Durante o processo de pesquisa, a Professora Margarida Bernardes entrevistou 9 enfermeiras que estiveram na Guerra e contaram suas experiências no front. “Elas deram depoimentos em cima de fotografias que o Exército Brasileiro disponibiliza, e a partir das imagens a gente foi reconstruindo a memória delas sobre o evento em que elas estiveram atuando.”
Filha de militar, Margarida Bernardes diz que a escolha do tema da tese veio primeiro pelos laços de família, quando teve o primeiro encontro com a força de trabalho feminina das enfermeiras ao vê-las atuando nos hospitais militares. “Após me tornar enfermeira é que eu decidi estudar essa história que de fato pertence à enfermagem, e que tem um acervo belíssimo do Exército, constituído de 5 mil fotos e mais de 2 mil slides contando toda a trajetória das enfermeiras na Guerra. Aí eu vi que tinha descoberto um tesouro.”
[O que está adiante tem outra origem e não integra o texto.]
(* ===== verification/OpLaws.v ===== *)
(** * The laws every operator strategy keeps

    [StrategyLaws s] says of a strategy that it writes no part of a value into
    the SQL text, takes no parameter and names nothing but what the path does.
    Each strategy of [OpCore] and [OpPg] has its instance. *)
From stdpp Require Import base decidable strings list.
From Stdlib Require Import ZArith Lia Ascii.
From S2P Require Import Prelude PyVal Sql Shape OpBase OpCore OpPg.

Local Open Scope py_scope.

(** Two calls whose fragments, when both make one, hold the same texts. *)
Definition same_texts (r r' : result (option composable)) : Prop :=
  ∀ c c', r = Ok (Some c) → r' = Ok (Some c') → raw_texts c = raw_texts c'.

(** A call whose fragment, when it makes one, is built over the path. *)
Definition gives_over (path : composable) (r : result (option composable)) : Prop :=
  ∀ c, r = Ok (Some c) → over path c.

(** No fragment of the caller's hidden in a value: only the three-item operands
    of ltree's [subpath] and [index] can hold one. *)
Definition plain (v : pyval) : Prop :=
  match v with PTuple [_; PSql _; _] => False | _ => True end.

Class StrategyLaws (s : strategy) : Prop := {
  law_texts operator v w path ty jc :
    alike v w → same_texts (build_sql s operator v path ty jc) (build_sql s operator w path ty jc);
  law_over operator v path ty jc :
    plain v → gives_over path (build_sql s operator v path ty jc)
}.

(** ** Texts *)

Lemma same_texts_Some c c' :
  raw_texts c = raw_texts c' → same_texts (Ok (Some c)) (Ok (Some c')).
Proof. intros H d d' [= <-] [= <-]. done. Qed.

Lemma same_texts_opt o o' :
  (∀ c c', o = Some c → o' = Some c' → raw_texts c = raw_texts c') → same_texts (Ok o) (Ok o').
Proof. intros H d d' [= ->] [= ->]. by apply H. Qed.

Lemma same_texts_Err_l e r : same_texts (Err e) r.
Proof. by intros ? ? [=]. Qed.

Lemma same_texts_Err_r e r : same_texts r (Err e).
Proof. by intros ? ? _ [=]. Qed.

Lemma same_texts_None_l r : same_texts (Ok None) r.
Proof. by intros ? ? [=]. Qed.

Create HintDb texts.
#[export] Hint Resolve same_texts_Some same_texts_Err_l same_texts_Err_r same_texts_None_l : texts.

Lemma flat_map_texts_Forall2 {A B} (f : A → composable) (g : B → composable) l k :
  Forall2 (λ x y, raw_texts (f x) = raw_texts (g y)) l k →
  flat_map raw_texts (map f l) = flat_map raw_texts (map g k).
Proof. induction 1 as [|x y l k Hxy _ IH]; cbn; [done|]. by rewrite Hxy, IH. Qed.

(** Texts of a list whose items do not depend on the values. *)
Lemma flat_map_texts_const {A} (f g : A → composable) l k :
  Forall2 (λ _ _, True) l k → (∀ x y, raw_texts (f x) = raw_texts (g y)) →
  flat_map raw_texts (map f l) = flat_map raw_texts (map g k).
Proof.
  intros Hl H. apply flat_map_texts_Forall2.
  eapply Forall2_impl; [exact Hl|]. auto.
Qed.

Lemma alike_lengths l k : Forall2 alike l k → Forall2 (λ _ _ : pyval, True) l k.
Proof. intros H. by eapply Forall2_impl. Qed.

Lemma comparison_texts operator path v w :
  same_texts (Ok (_build_comparison operator path v)) (Ok (_build_comparison operator path w)).
Proof. unfold _build_comparison. repeat case_match; auto with texts. Qed.

Lemma comparison_cases operator path v w :
  (∃ c c', _build_comparison operator path v = Some c
           ∧ _build_comparison operator path w = Some c' ∧ raw_texts c = raw_texts c')
  ∨ (_build_comparison operator path v = None ∧ _build_comparison operator path w = None).
Proof. unfold _build_comparison. repeat case_match; eauto 10. Qed.

Lemma null_texts path v w :
  alike v w → raw_texts (_build_null_check path v) = raw_texts (_build_null_check path w).
Proof. intros H. unfold _build_null_check. by rewrite (alike_truthy _ _ H). Qed.

Lemma join_texts {A} sep (f g : A → composable) l k :
  Forall2 (λ _ _, True) l k → (∀ x y, raw_texts (f x) = raw_texts (g y)) →
  raw_texts (Join sep (map f l)) = raw_texts (Join sep (map g k)).
Proof. intros Hl H. cbn. f_equal. by apply flat_map_texts_const. Qed.

Lemma format2_texts t path c c' :
  raw_texts c = raw_texts c' → raw_texts (Format t [path; c]) = raw_texts (Format t [path; c']).
Proof. intros H. cbn. by rewrite H. Qed.

Lemma in_texts path v w neg cast :
  Forall2 (λ _ _, True) (Py.as_list_or_tuple v) (Py.as_list_or_tuple w) →
  raw_texts (_build_in_operator path v neg cast)
  = raw_texts (_build_in_operator path w neg cast).
Proof.
  intros H. unfold _build_in_operator.
  destruct cast as [[|c t]|], neg; apply format2_texts; by apply join_texts.
Qed.

Lemma alike_seq_lengths v w :
  alike v w → Forall2 (λ _ _ : pyval, True) (Py.as_list_or_tuple v) (Py.as_list_or_tuple w).
Proof. intros H. by apply alike_lengths, alike_as_list_or_tuple. Qed.

(** The same through a conversion of the items. *)
Lemma in_texts_map (f : pyval → pyval) path v w neg cast :
  alike v w →
  raw_texts (_build_in_operator path (PList (map f (Py.as_list_or_tuple v))) neg cast)
  = raw_texts (_build_in_operator path (PList (map f (Py.as_list_or_tuple w))) neg cast).
Proof.
  intros H. apply in_texts. cbn. apply Forall2_fmap_2. by apply alike_seq_lengths.
Qed.

Lemma both_sides_texts t path v w ty :
  same_texts (both_sides t path v ty) (both_sides t path w ty).
Proof. by apply same_texts_Some. Qed.

Lemma typed_in_texts t path v w ty :
  alike v w → same_texts (typed_in t path v ty) (typed_in t path w ty).
Proof.
  intros H. apply same_texts_Some, format2_texts. unfold _cast_list_values.
  rewrite !map_map. apply join_texts; [by apply alike_seq_lengths | done].
Qed.

(** A wildcard operator of the same type of value. *)
Lemma wildcard_texts v w path like pre post regex a b :
  alike v w →
  same_texts (StringOps.wildcard v path like pre post regex a)
             (StringOps.wildcard w path like pre post regex b).
Proof. intros H. destruct v, w; try discriminate H; by apply same_texts_Some. Qed.

Lemma fmt2_texts t path v w : same_texts (StringOps.fmt2 t path v) (StringOps.fmt2 t path w).
Proof. by apply same_texts_Some. Qed.

#[export] Hint Resolve comparison_texts null_texts in_texts in_texts_map alike_seq_lengths
  both_sides_texts typed_in_texts wildcard_texts fmt2_texts : texts.

(** ** Fragments over the path *)

Lemma gives_over_Some path c : over path c → gives_over path (Ok (Some c)).
Proof. by intros H ? [= <-]. Qed.

Lemma gives_over_None path : gives_over path (Ok None).
Proof. by intros ? [=]. Qed.

Lemma gives_over_Err path e : gives_over path (Err e).
Proof. by intros ? [=]. Qed.

#[export] Hint Resolve gives_over_Some gives_over_None gives_over_Err : over.

Lemma over_format1 path t c : fixed t → over path c → over path (Format t [c]).
Proof. auto with over. Qed.
(* ===== verification/Reading.v ===== *)
(** * How PostgreSQL groups a condition

    [reading] takes the tokens of a rendered condition apart the way the SQL
    grammar does: OR binds weakest, then AND, then NOT and parentheses; what is
    left is an atom. *)
From stdpp Require Import base decidable strings list.
From Stdlib Require Import ZArith Lia Ascii.
From S2P Require Import Prelude PyVal Sql.

Inductive formula :=
| FAtom (ts : list token)
| FNot (f : formula)
| FAnd (l : list formula)
| FOr (l : list formula).

(** The depth of parentheses, connectives ignored. *)
Fixpoint inside (d : nat) (ts : list token) : option nat :=
  match ts with
  | [] => Some d
  | TLp :: ts' => inside (S d) ts'
  | TRp :: ts' => match d with O => None | S d' => inside d' ts' end
  | _ :: ts' => inside d ts'
  end.

Definition balanced (ts : list token) : Prop := inside 0 ts = Some 0.

#[export] Instance balanced_dec ts : Decision (balanced ts).
Proof. unfold balanced. apply _. Defined.

(** The contents of one pair of parentheses around the whole text. *)
Definition strip_paren (ts : list token) : option (list token) :=
  match ts with
  | TLp :: rest =>
      match rev rest with
      | TRp :: mid => if decide (balanced (rev mid)) then Some (rev mid) else None
      | _ => None
      end
  | _ => None
  end.

Definition is_char (c : ascii) (t : token) : bool :=
  match t with TChar c' => Ascii.eqb c c' | _ => false end.

(** The operand of [NOT (...)]. *)
Definition strip_not (ts : list token) : option (list token) :=
  match ts with
  | a :: b :: c :: d :: ts' =>
      if is_char "N" a && is_char "O" b && is_char "T" c && is_char " " d
      then strip_paren ts' else None
  | _ => None
  end.

Fixpoint read (fuel : nat) (ts : list token) : formula :=
  match fuel with
  | O => FAtom ts
  | S fuel' =>
      match split_top TOr 0 [] ts with
      | x :: y :: l => FOr (map (read fuel') (x :: y :: l))
      | _ =>
          match split_top TAnd 0 [] ts with
          | x :: y :: l => FAnd (map (read fuel') (x :: y :: l))
          | _ =>
              match strip_not ts with
              | Some ts' => FNot (read fuel' ts')
              | None =>
                  match strip_paren ts with
                  | Some ts' => read fuel' ts'
                  | None => FAtom ts
                  end
              end
          end
      end
  end.

(** Every step leaves a shorter text, so its length is fuel enough. *)
Definition reading (ts : list token) : formula := read (S (length ts)) ts.

Example reading_ex :
  let a := TName "a" in let b := TName "b" in let c := TName "c" in
  reading [a; TAnd; TLp; b; TOr; a; TRp; TOr; c]
  = FOr [FAnd [FAtom [a]; FOr [FAtom [b]; FAtom [a]]]; FAtom [c]].
Proof. reflexivity. Qed.

(** ** Balanced texts *)

Lemma inside_app d a b : inside d (a ++ b) = inside d a ≫= λ d', inside d' b.
Proof.
  revert d. induction a as [|t a IH]; intros d; [done|].
  destruct t; cbn; try apply IH. destruct d; [done|]. apply IH.
Qed.

Lemma scan_inside d ts d' : scan d ts = Some d' → inside d ts = Some d'.
Proof.
  revert d. induction ts as [|t ts IH]; intros d; cbn; [done|].
  destruct t; try apply IH; destruct d; try done; apply IH.
Qed.

Lemma inside_scan d ts d' : inside d ts = Some d' → scan (S d) ts = Some (S d').
Proof.
  revert d. induction ts as [|t ts IH]; intros d; cbn; [by intros [= ->]|].
  destruct t; try apply IH. destruct d; [done|]. apply IH.
Qed.

Lemma operand_balanced ts : operand ts → balanced ts.
Proof. apply scan_inside. Qed.

Lemma balanced_app a b : balanced a → balanced b → balanced (a ++ b).
Proof. unfold balanced. intros Ha Hb. by rewrite inside_app, Ha. Qed.

Lemma balanced_join kw l :
  is_kw kw kw = true → Forall operand l → balanced (concat (intersperse [kw] l)).
Proof.
  intros Hkw. induction 1 as [|x l Hx Hl IH]; [done|].
  destruct Hl as [|y l Hy Hl]; [cbn; rewrite app_nil_r; by apply operand_balanced|].
  rewrite intersperse_cons, !concat_cons.
  apply balanced_app; [by apply operand_balanced|]. apply balanced_app; [by destruct kw|exact IH].
Qed.

Lemma operand_wrap ts : balanced ts → operand (TLp :: ts ++ [TRp]).
Proof. intros H%inside_scan. by apply operand_paren. Qed.

Definition not_prefix : list token := [TChar "N"; TChar "O"; TChar "T"; TChar " "].

Lemma operand_not ts : balanced ts → operand (not_prefix ++ TLp :: ts ++ [TRp]).
Proof. intros H. apply operand_app; [done|by apply operand_wrap]. Qed.

Lemma strip_paren_wrap ts : balanced ts → strip_paren (TLp :: ts ++ [TRp]) = Some ts.
Proof.
  intros H. unfold strip_paren. rewrite rev_app_distr. cbn.
  rewrite rev_involutive. by rewrite decide_True.
Qed.

Lemma strip_not_prefix ts : strip_not (not_prefix ++ ts) = strip_paren ts.
Proof. reflexivity. Qed.

(** ** Fuel *)

Lemma split_top_cons kw d cur ts : ∃ x l, split_top kw d cur ts = x :: l.
Proof.
  revert d cur. induction ts as [|t ts IH]; intros d cur; cbn; [eauto|]. case_match; eauto.
Qed.

Lemma split_top_length kw d cur ts :
  sum_list_with length (split_top kw d cur ts) + pred (length (split_top kw d cur ts))
  = length cur + length ts.
Proof.
  revert d cur. induction ts as [|t ts IH]; intros d cur; cbn; [rewrite length_rev; lia|].
  destruct (is_kw kw t && Nat.eqb d 0).
  - cbn. specialize (IH 0 []). rewrite length_rev.
    destruct (split_top_cons kw 0 [] ts) as (x & l & E). rewrite E in *. cbn in *. lia.
  - rewrite IH. cbn. lia.
Qed.

Lemma sum_list_In (l : list (list token)) x : x ∈ l → length x ≤ sum_list_with length l.
Proof. induction 1; cbn; lia. Qed.

Lemma strip_paren_length ts ts' : strip_paren ts = Some ts' → length ts' < length ts.
Proof.
  unfold strip_paren. destruct ts as [|[] rest]; try done.
  destruct (rev rest) as [|[] mid] eqn:E; try done. case_decide; [|done]. intros [= <-].
  rewrite length_rev. cbn. rewrite <- (length_rev rest), E. cbn. lia.
Qed.

Lemma strip_not_length ts ts' : strip_not ts = Some ts' → length ts' < length ts.
Proof.
  intros H. unfold strip_not in H. case_ok H. apply strip_paren_length in H. cbn. lia.
Qed.

Lemma read_map n m (l : list (list token)) :
  (∀ x, x ∈ l → read n x = read m x) → map (read n) l = map (read m) l.
Proof. intros H. apply map_ext_in. intros x Hx. by apply H, list_elem_of_In. Qed.

Lemma read_fuel n m ts : length ts < n → length ts < m → read n ts = read m ts.
Proof.
  revert m ts. induction n as [|n IH]; intros [|m] ts; try lia. intros Hn Hm.
  cbn [read].
  assert (∀ kw x y l z, split_top kw 0 [] ts = x :: y :: l → z ∈ x :: y :: l →
    read n z = read m z) as Hsplit.
  { intros kw x y l z E Hz%sum_list_In. pose proof (split_top_length kw 0 [] ts) as Hlen.
    rewrite E in Hlen. cbn [length pred] in *. apply IH; lia. }
  destruct (split_top TOr 0 [] ts) as [|x [|y l]] eqn:E1;
    [| |f_equal; apply read_map; intros z Hz; by eapply (Hsplit TOr)].
  all: destruct (split_top TAnd 0 [] ts) as [|x' [|y' l']] eqn:E2;
    [| |f_equal; apply read_map; intros z Hz; by eapply (Hsplit TAnd)].
  all: destruct (strip_not ts) as [ts'|] eqn:E3;
    [apply strip_not_length in E3; f_equal; apply IH; lia|].
  all: destruct (strip_paren ts) as [ts'|] eqn:E4; [|done];
    apply strip_paren_length in E4; apply IH; lia.
Qed.

(** ** How each form is read *)

Lemma reading_operand ts :
  operand ts →
  reading ts
  = match strip_not ts with
    | Some ts' => FNot (reading ts')
    | None => match strip_paren ts with Some ts' => reading ts' | None => FAtom ts end
    end.
Proof.
  intros H. unfold reading at 1. cbn [read]. rewrite !split_top_operand by done.
  destruct (strip_not ts) as [ts'|] eqn:E1.
  { apply strip_not_length in E1. f_equal. apply read_fuel; lia. }
  destruct (strip_paren ts) as [ts'|] eqn:E2; [|done].
  apply strip_paren_length in E2. apply read_fuel; lia.
Qed.

Lemma strip_not_paren ts : strip_not (TLp :: ts) = None.
Proof. unfold strip_not. by repeat case_match. Qed.

Lemma reading_wrap ts : balanced ts → reading (TLp :: ts ++ [TRp]) = reading ts.
Proof.
  intros H. rewrite reading_operand by (by apply operand_wrap).
  by rewrite strip_not_paren, strip_paren_wrap.
Qed.

Lemma reading_not ts :
  balanced ts → reading (not_prefix ++ TLp :: ts ++ [TRp]) = FNot (reading ts).
Proof.
  intros H. rewrite reading_operand by (by apply operand_not).
  by rewrite strip_not_prefix, strip_paren_wrap.
Qed.

Lemma concat_intersperse_length (sep : token) (l : list (list token)) x y k :
  l = x :: y :: k → ∀ z, z ∈ l → length z < length (concat (intersperse [sep] l)).
Proof.
  intros -> z Hz.
  assert (∀ (l : list (list token)), l ≠ [] →
    length (concat (intersperse [sep] l)) = sum_list_with length l + pred (length l)) as Hlen.
  { clear. induction l as [|x l IH]; [done|]. intros _. destruct l as [|y l].
    - cbn. rewrite app_nil_r. lia.
    - rewrite intersperse_cons, !concat_cons, !length_app, IH by done. cbn. lia. }
  rewrite Hlen by done. apply sum_list_In in Hz. cbn [length pred]. lia.
Qed.

(** Two or more operands with one connective between them. *)
Lemma reading_or x y l :
  Forall operand (x :: y :: l) →
  reading (concat (intersperse [TOr] (x :: y :: l))) = FOr (map reading (x :: y :: l)).
Proof.
  intros Hl. unfold reading at 1. cbn [read]. rewrite split_top_join by done. f_equal.
  apply map_ext_in. intros z Hz%list_elem_of_In. apply read_fuel; [|lia].
  by eapply concat_intersperse_length.
Qed.

Lemma reading_and x y l :
  Forall operand (x :: y :: l) →
  reading (concat (intersperse [TAnd] (x :: y :: l))) = FAnd (map reading (x :: y :: l)).
Proof.
  intros Hl. unfold reading at 1. cbn [read].
  rewrite split_top_join_other by done. rewrite split_top_join by done. f_equal.
  apply map_ext_in. intros z Hz%list_elem_of_In. apply read_fuel; [|lia].
  by eapply concat_intersperse_length.
Qed.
Segundo a especialista, as enfermeiras brasileiras foram de forma voluntária para o front. “Elas eram civis e se voluntariaram para ir para a Guerra, sem ter qualquer diploma de enfermagem. Inicialmente, passaram por um treinamento intensivo, e depois foram para a frente ainda sem um posto definido. Lá na Itália, o Marechal Mascarenhas de Moraes deu a elas a patente de tenente, porque as enfermeiras norte-americanas eram enfermeiras militares. Já as enfermeiras da Aeronáutica, que só ficaram na retaguarda, é que já saíram daqui com o posto de tenente.”
Margarida Bernardes explica que na sua pesquisa tinha uma pergunta-padrão feita às enfermeiras, que era sobre se elas se consideravam heroínas por terem participado do episódio histórico. “Todas elas disseram que em nenhum momento se sentiram heroínas, mas sim que cuidavam dos heróis.”
Entre as entrevistadas pela Professora Margarida Bernardes que ainda estão vivas, destacam-se a capitão carioca Virgínia Maria Niemeyer Portocarrero, de 97 anos, que mora na Região dos Lagos do Rio de Janeiro, e a enfermeira Carlota Melo, de 100 anos, que vive em Belo Horizonte.
A professora de Enfermagem conta ainda que estava presente no encontro com as enfermeiras um soldado que teve as pernas amputadas, e ele fez questão de prestar o depoimento de que tinha recuperado a vida depois da Guerra graças à ajuda da enfermeira Carlota Melo, que preparou a noiva dele no Brasil para receber o soldado sem os membros inferiores.
Ao falar da rotina no front de batalha, Margarida Bernardes disse que as enfermeiras trabalhavam em hospitais de campanha, dormiam em barracas enfrentando neve e frio, e que os uniformes brasileiros não eram confortáveis e bonitos como os das enfermeiras norte-americanas.
A professora contou ainda outra curiosidade apontada pelas enfermeiras sobre a diferença de comportamento entre os soldados alemães e brasileiros. “A Capitão Virgínia contou que era muito mais fácil cuidar dos soldados alemães, porque no horário da medicação eles iam para as camas e esperavam a gente passar; já os soldados brasileiros eram muito “levados”. Era preciso sempre buscar os soldados brasileiros, porque, mesmo feridos, estavam assistindo a filmes ou se alimentando. Era sempre preciso ficar atrás do soldado brasileiro para medicar.”
As enfermeiras brasileiras ficaram em torno de 2 anos atuando na Segunda Guerra Mundial, e ao terminar o conflito retornaram ao Brasil em navio, junto com os Pracinhas.
Uma vez terminada a Guerra, a FEB foi desmobilizada, inclusive o Corpo de Enfermeiras. As profissionais ficaram fora do Exército por 12 anos, e somente após entrarem com uma ação na Justiça conseguiram voltar à vida militar.